NBFCs offer the highest collateral-free limits: Credila and Avanse approve up to Rs 75 lakh unsecured for strong profiles at top-50 global universities. SBI Scholar Loan offers up to Rs 50 lakh collateral-free for AA-tier college admits. Prodigy Finance requires no collateral at all but charges significantly higher effective rates. The catch with NBFCs: university ranking is the primary variable for unsecured approval — more important than family income. The same student gets Rs 75 lakh unsecured for a top-50 university admit but needs full collateral for a rank-200 university.

9

How does forex markup affect study abroad loan disbursement cost?

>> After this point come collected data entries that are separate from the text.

Lemma finish_data b : 0 < b < FSSIZE → ¬ meta_block k b → tview t' b = tview t b.
Proof.
  intros Hb Hm. rewrite finish_view; [|lia|by intros ->; apply Hm; left; apply map_block_sb].
  unfold inode_logged. rewrite tview_logged, decide_False; [done|]. intros E. apply Hm. right; left. rewrite <- E. by exists 1.
Qed.

Lemma finish_used b : 0 ≤ b < FSSIZE → used t' k b = (b <? freeblock m').
Proof.
  intros Hb. unfold used. assert (BBLOCK b k = sb_bmapstart k) as -> by (apply map_block_sb; by exists b).
  pose proof (mr_free _ _ R') as Hf. change nmeta with 46 in Hf. unfold t', image, tview, disk_block; simpl t_view. rewrite lookup_insert_eq.
  apply first_bits_ok; lia.
Qed.

Lemma finish_mono b : 0 ≤ b < sb_size k → used t k b = true → used t' k b = true.
Proof.
  intros Hb Hu. rewrite finish_used, <- (mr_used _ _ R') by done. by rewrite used_inode.
Qed.

Lemma finish_blocks i ty d : files_of host argv !! i = Some (ty, d) → let n := dinode_at t (inum_of i) in
  ∀ x, -1 ≤ x < MAXFILE → fblk t n x ≠ 0 → tview t' (fblk t n x) = tview t (fblk t n x).
Proof. intros Hi n x Hx Hne. destruct (fw_data _ _ _ (if_wf _ _ _ _ (fo_file _ _ _ F i ty d Hi)) x Hx Hne) as (H1 & _ & H3). by apply finish_data. Qed.

Lemma finish_kept i ty d : files_of host argv !! S i = Some (ty, d) → kept t t' (inum_of (S i)).
Proof.
  intros Hi. split; [|by eapply finish_blocks]. destruct (fo_count _ _ _ F) as [_ Hc]. pose proof (lookup_lt_Some _ _ _ Hi) as Hl.
  assert (0 ≤ inum_of (S i) < NINODES ∧ inum_of (S i) ≠ 1) as [Hr Hne] by (unfold inum_of in *; lia).
  assert (inode_block k (IBLOCK (inum_of (S i)) k)) as Hb%inode_block_sb by (by exists (inum_of (S i))).
  unfold dinode_at, disk_inode. rewrite finish_view; [|unfold FSSIZE; lia|change (sb_bmapstart k) with 45; lia].
  fold (disk_inode (inode_logged (set_isize s root) k t) k (inum_of (S i)) (din (inum_of (S i)))). apply disk_inode_other; [done|].
  apply (fo_rep _ _ _ F).
Qed.

Lemma finish_root : dinode_at t' 1 = set_isize s root.
Proof.
  assert (0 ≤ s < 2 ^ 32) as Hsr.
  { pose proof (proj1 (if_holes _ _ _ _ (fo_file _ _ _ F O T_DIR _ eq_refl))) as H0. change (inum_of 0) with 1 in H0.
    rewrite Hs. unfold BSIZE. div_lia. }
  apply dinode_ext; try done. assert (inode_block k (IBLOCK 1 k)) as Hb%inode_block_sb by (by exists 1).
  unfold dinode_at at 1, disk_inode. rewrite finish_view; [|unfold FSSIZE; lia|change (sb_bmapstart k) with 45; lia].
  fold (disk_inode (inode_logged (set_isize s root) k t) k 1 (din 1)). apply (disk_inode_same (set_isize s root)); [|apply (fo_rep _ _ _ F)].
  destruct (dinode_typed t 1) as (T1 & T2 & T3 & T4 & T5 & T6 & T7). unfold inode_typed. cbn [set_isize i_type i_major i_minor i_nlink i_size i_addrs]. done.
Qed.

Lemma finish_fblk i : (i < length (files_of host argv))%nat → ∀ x, -1 ≤ x < MAXFILE →
  fblk t' (dinode_at t' (inum_of i)) x = fblk t (dinode_at t (inum_of i)) x.
Proof.
  intros Hi x Hx. destruct (fs_lookup _ i Hi) as (ty & d & E). rewrite <- (agree_fblk t t') by (done || by eapply finish_blocks).
  destruct i as [|i]; [change (inum_of 0) with 1; by rewrite finish_root|]. by rewrite (proj1 (finish_kept i ty d E)).
Qed.

Lemma finish_image : good_image host argv t' (freeblock m').
Proof.
  pose proof (fo_file _ _ _ F O T_DIR _ eq_refl) as Fr. change (inum_of 0) with 1 in Fr. pose proof (is_file_length _ _ _ _ Fr) as Esz.
  split.
  - apply (disk_ok_step k _ (rep_disk_ok _ _ R')); [done|]. intros b Hb Hu. rewrite finish_used by done. by rewrite <- (mr_used _ _ R').
  - intros b. destruct (decide (b = sb_bmapstart k)) as [->|Hne].
    + unfold t', image, tview, disk_block; simpl t_view. rewrite lookup_insert_eq. pose proof (mr_free _ _ R') as Hf. change nmeta with 46 in Hf.
      apply (first_bits_ok (freeblock m') 0); [lia|done].
    + unfold t', image, tview; simpl t_view. unfold disk_block. rewrite lookup_insert_ne by done. apply (mr_block _ _ R').
  - rewrite finish_data; [apply F|done|]. intros Hm%meta_block_sb. lia.
  - apply finish_used.
  - intros i p Hp. assert (files_of host argv !! S i = Some (T_FILE, contents host p)) as E by (unfold files_of; simpl; by rewrite list_lookup_fmap, Hp).
    eapply kept_is_file; [exact finish_mono|by eapply finish_kept|by eapply fo_file].
  - intros n len. unfold n. change ROOTINO with 1. rewrite finish_root. split_and!.
    + pose proof (agree_file_wf t t' root (finish_blocks O T_DIR _ eq_refl) k finish_mono (if_wf _ _ _ _ Fr)) as [W1 W2 W3]. by split.
    + exact (if_type _ _ _ _ Fr).
    + simpl. by rewrite Hs, Esz.
    + unfold len. rewrite <- Esz. rewrite fbytes_sized by (rewrite Hs; unfold BSIZE; div_lia).
      rewrite (agree_fbytes t t' root (finish_blocks O T_DIR _ eq_refl)) by apply Fr. apply Fr.
  - intros i j Hi Hj Hne x y Hx Hy. assert (length (files_of host argv) = S (length argv)) as El by (unfold files_of; simpl; by rewrite length_fmap).
    rewrite !finish_fblk by (done || lia). apply (fo_apart _ _ _ F); (done || lia).
Qed.
End finish.

(** The end of [main]: the size of the root directory, and the free map. *)
Lemma mkfs_end host argv m t : files_on m t (files_of host argv) → (2 + length argv ≤ Z.to_nat NINODES)%nat →
  wp (n ← rinode ROOTINO;
      winode ROOTINO (set_isize (u32 ((i_size n / BSIZE + 1) * BSIZE)) n);;
      used ← gets freeblock;
      mkfs_balloc used) m (λ _ m', good_image host argv (image m') (freeblock m')).
Proof.
  intros F Hn. unfold NINODES in Hn. pose proof (fo_rep _ _ _ F) as R.
  pose proof (is_file_length _ _ _ _ (fo_file _ _ _ F O T_DIR _ eq_refl)) as Esz. change (inum_of 0) with ROOTINO in Esz. rewrite length_dir in Esz.
  wp_steps. apply (wp_rinode m t R); [done|]. wp_steps.
  rewrite u32_small by (unfold BSIZE; div_lia).
  eapply (wp_winode m t R); [done|done|]. intros m1 R1 _ F1. wp_steps. pose proof (mr_free _ _ R1) as Hf. change nmeta with 46 in Hf.
  unfold mkfs_balloc. destruct (Z.ltb_spec (freeblock m1) (BSIZE * 8)); [|unfold FSSIZE, BSIZE in *; lia]. cbn [negb]. apply wp_wsect.
  apply (finish_image host argv m t F m1 _ R1); [done|]. change ROOTINO with 1 in Esz. lia.
Qed.

Lemma mkfs_main_ok host argv : Forall (can_add host) argv → (2 + length argv ≤ Z.to_nat NINODES)%nat →
  nmeta + blocks_all (files_of host argv) ≤ FSSIZE →
  wp (mkfs_main host argv) mkfs_start (λ _ m, good_image host argv (image m) (freeblock m)).
Proof.
  intros Ha Hn Hroom. unfold mkfs_main. apply wp_bind, zero_image. intros img Himg. apply wp_bind, wp_wsect.
  destruct (first_image img Himg) as [t0 F0]. apply wp_bind. eapply wp_mono; [apply (mkfs_ialloc_ok _ t0 [] T_DIR F0); done|].
  intros inum m1 (-> & t1 & F1). change (inum_of (length [])) with ROOTINO. rewrite Z.eqb_refl. cbn [negb]. change (inum_of 0) with 1 in *.
  pose proof (blocks_all_prefix host [] argv) as Hp. rewrite app_nil_l in Hp.
  assert (∀ d d', (length d ≤ length d')%nat → blocks_all [(T_DIR, d)] ≤ blocks_all [(T_DIR, d')]) as Hd.
  { intros d d' Hl. cbn [blocks_all foldr snd]. pose proof (blocks_for_mono (Z.of_nat (length d)) (Z.of_nat (length d')) ltac:(lia)). lia. }
  apply wp_bind. eapply wp_mono.
  { apply (iappend_file m1 t1 _ O T_DIR [] (entry 1 [46]) F1); [done|by rewrite app_nil_l, length_entry|].
    specialize (Hd (entry 1 [46]) (dir_bytes [])). rewrite length_dir, length_entry in Hd. specialize (Hd ltac:(simpl; lia)).
    change (files_of host []) with [(T_DIR, dir_bytes [])] in Hp. cbn [app insert list_insert]. lia. }
  intros [] m2 (t2 & F2). cbn [app insert list_insert] in F2. apply wp_bind. eapply wp_mono.
  { apply (iappend_file m2 t2 _ O T_DIR (entry 1 [46]) (entry 1 [46; 46]) F2); [done|by rewrite length_app, !length_entry|].
    cbn [insert list_insert]. change (files_of host []) with [(T_DIR, entry 1 [46] ++ entry 1 [46; 46] ++ [])] in Hp. rewrite app_nil_r in Hp. lia. }
  intros [] m3 (t3 & F3). cbn [insert list_insert] in F3. apply wp_bind.
  apply (wp_foreach (λ l m, ∃ t, files_on m t (files_of host l))).
  - exists t3. unfold files_of, dir_bytes. simpl imap. simpl concat. rewrite app_nil_r. exact F3.
  - intros l1 p l2 m4 -> [t4 F4]. apply (add_file_ok host m4 t4 l1 p F4).
    + apply Forall_app in Ha as [_ Ha]. by apply Forall_cons in Ha as [? _].
    + rewrite length_app in Hn. simpl in Hn. lia.
    + pose proof (blocks_all_prefix host (l1 ++ [p]) l2) as Hq. rewrite <- app_assoc in Hq. cbn [app] in Hq. lia.
  - intros m4 [t4 F4]. by apply (mkfs_end host argv m4 t4).
Qed.

(** *** The kernel on the image *)

Section kernel.
Context {St : Type} `{TX : Txn St, !TxnOk St}.

Lemma readsb_ok (s : St) f t : tx_rep s t → may_read t 1 → tview t 1 = sb_block →
  wp (readsb ROOTDEV) (s, f) (λ r _, r = k).
Proof.
  intros R Hr E. unfold readsb. wp_steps. eapply wp_tread; [done|done|]. intros i s1 R1 H1 _. wp_steps.
  eapply wp_tdata; [done|done|simpl; apply lookup_insert_eq|]. wp_steps. eapply wp_trelse; [done|done|apply Hr|]. intros s2 _ _. wp_steps.
  rewrite E. by vm_compute.
Qed.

Forex markup is the most overlooked cost in study abroad loans. Bank of Baroda charges 0.30% over the market rate. SBI charges 1-2%. HDFC Bank charges 3-3.5%. On a Rs 60 lakh disbursement, Bank of Baroda costs Rs 18,000 in forex markup versus HDFC Bank at Rs 1,95,000 — a difference of Rs 1,77,000 on the same loan amount. Loan disbursements are made semester by semester, so you pay the markup 4-6 times over the course duration. If your loan is from an NBFC, check which banking partner they use for remittance.

10

What happens if Prodigy Finance cancels my loan after confirmation?

This has happened to multiple borrowers. Documented cases on Trustpilot and GMAT Club show students receiving Loan Confirmation Letters, then being told weeks or months later that no funding is available for their program. One borrower reported mid-semester cancellation, leaving them stranded abroad. Prodigy operates as a marketplace matching borrowers with institutional investors — if investors withdraw, confirmed loans can be cancelled. There is no RBI recourse since Prodigy is not an Indian regulated entity. Always have a backup lender pre-approved before relying solely on Prodigy.

11

Should I take a USD loan from Prodigy or an INR loan from an Indian bank for studying abroad?

If you will earn in USD after graduation and stay abroad permanently, a USD-denominated Prodigy loan eliminates currency risk during repayment. If you plan to return to India and earn in INR, take an INR loan from SBI or Bank of Baroda. The rupee has depreciated 3-5% annually against the USD over the past decade. On a USD 50,000 Prodigy loan taken at Rs 83 per USD and repaid at Rs 92 per USD, currency depreciation alone adds 10.8% to your effective cost — on top of the already higher interest rate. The INR loan from SBI at 9.15% becomes dramatically cheaper.

12

Why do 35% of Indian students get rejected for education loans?

The top rejection reasons are co-applicant related, not student related: poor CIBIL score of parent or guardian (below 650), insufficient co-applicant income relative to loan amount, and inadequate collateral value. University recognition matters too — lenders maintain internal lists and some programs at foreign universities are not recognized by Indian banks. CIBIL score of the co-applicant is the single most important variable at PSU banks. A parent with a 620 CIBIL score can get a loan rejected even with an MIT admit letter. Start improving co-applicant CIBIL at least 6 months before applying.

Disclaimer: This information is for educational purposes only and does not constitute financial advice. Education loan interest rates, eligibility criteria, and government subsidy schemes change periodically. Always verify current terms with your bank or NBFC and check the Vidyalakshmi portal for government scheme updates before applying.